The product team consisted of the CTO, 1 product designer, 1 FE engineer, 1 iOS engineer, and 1 BE engineer. My role as the product designer included identifying product opportunities, defining all user flows, providing UXUI solutions, design handoff & QA.
As the first to enable investors to access single-asset commercial real estate stocks, one of our challenges was to set ourselves apart from other fractional shares or alternative asset platforms. To gain the first-mover advantage in the industry, the LEX waitlist was designed to acquire and engage with our early adopters while we work on the core product. We spend Q1 2020 designing and launching our waitlist. By the time we finished our core features at the end of 2020, the waitlist acquired more than 6000 users organically.
This is the first case study of the LEX product series.

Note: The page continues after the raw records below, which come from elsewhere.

Lemma ends_with_strip s p : ends_with s p = true ↔ is_Some (strip_prefix (str_rev s) (str_rev p)).
Proof.
  unfold ends_with. fold (starts_with (str_rev s) (str_rev p)). rewrite starts_with_app. split.
  - intros [r Hr]. exists r. by apply strip_prefix_Some.
  - intros [r Hr]. exists r. by apply strip_prefix_Some.
Qed.

(** A task id whose checkpoint file carries its name. *)
Definition tidy (id : string) : bool := negb (contains_char id slash) && negb (ends_with id checkpoint_suffix).

Lemma tidy_spec id : tidy id = true ↔ contains_char id slash = false ∧ ends_with id checkpoint_suffix = false.
Proof. unfold tidy. by rewrite andb_true_iff, !negb_true_iff. Qed.

Lemma trim_end_clean s : ends_with (trim_end_str s checkpoint_suffix) checkpoint_suffix = false.
Proof.
  apply not_true_iff_false. intros [r Hr]%ends_with_strip. unfold trim_end_str in Hr. rewrite str_rev_involutive in Hr.
  rewrite trim_start_str_clean in Hr; [done|done|]. by rewrite length_str_rev.
Qed.

Lemma checkpoint_id_saved id : ends_with id checkpoint_suffix = false → checkpoint_id (id +:+ checkpoint_suffix) = Some id.
Proof.
  intros Hid. unfold checkpoint_id. rewrite (proj2 (ends_with_app _ _)) by eauto. f_equal. unfold trim_end_str.
  rewrite str_rev_append, length_append.
  replace (String.length id + String.length checkpoint_suffix)%nat with (S (String.length id + 15)) by (cbn; lia).
  cbn [trim_start_str]. rewrite strip_prefix_app, trim_start_str_none; [apply str_rev_involutive|].
  apply eq_None_not_Some. intros Hs%ends_with_strip. congruence.
Qed.

Section checkpoint_laws.
Context `{TaskCodec}.
Variable dir : Path.
Implicit Types (d : Disk) (t : OTask).
Abbreviation checkpoint_path := (checkpoint_path dir).
Abbreviation temp_checkpoint_path := (temp_checkpoint_path dir).
Abbreviation save := (save dir).
Abbreviation load := (load dir).

Lemma checkpoint_path_plain id :
  contains_char id slash = false → checkpoint_path id = dir ++ [id +:+ checkpoint_suffix].
Proof. intros Hid. apply join_plain, plain_append; [done|done|]. cbn. lia. Qed.

Lemma temp_path_plain id :
  contains_char id slash = false → temp_checkpoint_path id = dir ++ [id +:+ ".checkpoint.tmp"].
Proof. intros Hid. apply join_plain, plain_append; [done|done|]. cbn. lia. Qed.

Lemma checkpoint_path_inj id id' :
  contains_char id slash = false → contains_char id' slash = false → checkpoint_path id = checkpoint_path id' → id = id'.
Proof. intros Hi Hi'. rewrite !checkpoint_path_plain by done. intros [_ [= Heq]]%app_inj_2; [by eapply append_inj_r|done]. Qed.

Lemma temp_not_checkpoint id id' :
  contains_char id slash = false → contains_char id' slash = false → temp_checkpoint_path id ≠ checkpoint_path id'.
Proof.
  intros Hi Hi'. rewrite checkpoint_path_plain, temp_path_plain by done. intros [_ [= Heq]]%app_inj_2; [|done].
  apply (f_equal str_rev) in Heq. rewrite !str_rev_append in Heq. by vm_compute in Heq.
Qed.

Lemma load_ext d d' id :
  files d !! checkpoint_path id = files d' !! checkpoint_path id → dirs d = dirs d' → load d id = load d' id.
Proof. intros Hf Hd. unfold OrchTask.load, path_exists, is_file, is_dir. by rewrite Hf, Hd. Qed.

Lemma load_text d id t :
  files d !! checkpoint_path id = Some (task_text t) → load d id = Ok (Some t).
Proof.
  intros Hf. unfold OrchTask.load, path_exists, is_file. rewrite Hf, bool_decide_eq_true_2 by done. cbn.
  by rewrite task_text_parses.
Qed.

Lemma checkpoint_save_spec fault d t :
  contains_char (o_id t) slash = false →
  dirs (save fault d t).1 = dirs d ∧
  (∀ p, p ≠ temp_checkpoint_path (o_id t) → p ≠ checkpoint_path (o_id t) → files (save fault d t).1 !! p = files d !! p) ∧
  match (save fault d t).2 with
  | Ok _ => files (save fault d t).1 !! checkpoint_path (o_id t) = Some (task_text t)
  | Err _ => files (save fault d t).1 !! checkpoint_path (o_id t) = files d !! checkpoint_path (o_id t)
  end.
Proof.
  intros Hid. pose proof (temp_not_checkpoint _ _ Hid Hid) as Hne. unfold OrchTask.save. cbv zeta.
  destruct fault as [[|written|]|]; [done|..]; destruct (create_file d _) as [d1|] eqn:Hc; try done;
    apply create_file_Some in Hc as (_ & _ & ->).
  1,2: split_and!; [done|intros q Hq1 Hq2; cbn; by rewrite !lookup_insert_ne|cbn; by rewrite !lookup_insert_ne].
  rewrite rename_written. destruct (is_dir _ (checkpoint_path _) || _); cbn.
  - split_and!; [done|intros q Hq1 Hq2; by rewrite !lookup_insert_ne|by rewrite !lookup_insert_ne].
  - split_and!; [done| |by rewrite lookup_insert_eq].
    intros q Hq1 Hq2. by rewrite lookup_insert_ne, lookup_delete_ne, lookup_insert_ne.
Qed.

Read more LEX product case studies:
→ LEX Product 2/3 - Core Product
After we raised our seed round in late 2019, we finally had the opportunity to expand the team and bring the product we envisioned to life. At that time, the concept of fractional commercial real estate was just beginning to take off. Although there were already a few big players tackling commercial real estate investment, we were the first platform that was open to non-accredited investors and has no holding period. It was the perfect time to get our name out there and be known as one of the earliest players in the field.
However, it could take us over a year to build the necessary technology to accept sign-ups. By then, other competitors might have already launched products and gained the first-mover advantage.
This is when the idea of a waitlist product came to our mind. Sure, the waitlist could take us a month or two to build and will potentially delay our core product launch, but we weighed our options and decided to do it. The consideration was three-fold:
With only 3 upcoming properties in our pipeline, we needed a more unique way to present them so that our customers don’t run out of properties to view in a snap. Inspired by the infinite marquee (see example) and the infinite scroll effect seen in many designers’ portfolios, we applied the same effect on our browse page - we made each property into an individual card and displayed all properties in an infinite loop. The infinite scroll has no visual brake, thus creating a visual illusion of more properties, thus building a more professional and trustworthy first impression.
We were also a big believer that quality can win over quantity in the early stage. Thus, the other strategy we took was to encourage our users to spend more time on each property. We overlaid the property cards on the map that shows the property’s location. Customers can interact with the map, or can see property details by simply clicking on the card.
A typical waitlist product shows customers’ position on the waitlist, and that’s it. We wanted to make our waitlist a little more fun and engaging, that’s when the Indication of Interest comes into play. An Indication of Interest (IOI) is a non-binding show of interest in the upcoming properties that customers can make. Customers can not only browse the upcoming properties but also reserve their own shares before the IPO opens. This is an effective way to engage our customers and gives them a sense of participation.
There’s a Zeigarnik effect in psychology that postulates that people remember unfinished or interrupted tasks better than completed tasks. The IOI is that unfinished task that they would remember, which would potentially lead to a higher conversion.
There are a few other considerations for bringing in the IOI feature. From a deal pipeline point of view, the IOI made by customers provides us insights into how well the property might perform on the IPO. From an operation point of view, our sales team is able to do more targeted sales calls and the marketing team is able to conduct more segmented email drips.
Since users are on the waitlist, it’s human nature (Yes, FOMO) to want to move up in the line. We created an interface that shows customers where they are on the waitlist and paired that with a “move up in line” CTA to prompt them to invite others.
We noticed some ridiculous IOI during the waitlist phase (like 10,000 shares). We didn’t think it was much of a bigger deal until after our first IPO. The trend we saw was that most customers tend to indicate numbers that were way higher than what they actually purchased. This could have a negative effect on the business, as it could give false insight to our sales team and cause confusion. Later on, we improved our IOI copywriting. The updated copy weakened the notion of “non-binding” and communicated the potential issues that inaccurate iOI can cause to the business. The new copy encouraged more accurate IOIs that reflect customers’ real intention on how many shares they want to purchase.
Instead, it was a great opportunity to establish our design system and build up tech infrastructure. Actually, most of our base design system components were established in the waitlist process. Later in the core product phase, we repurposed many of the designs & code in our core product, which actually shortened the expected timeline for our core product.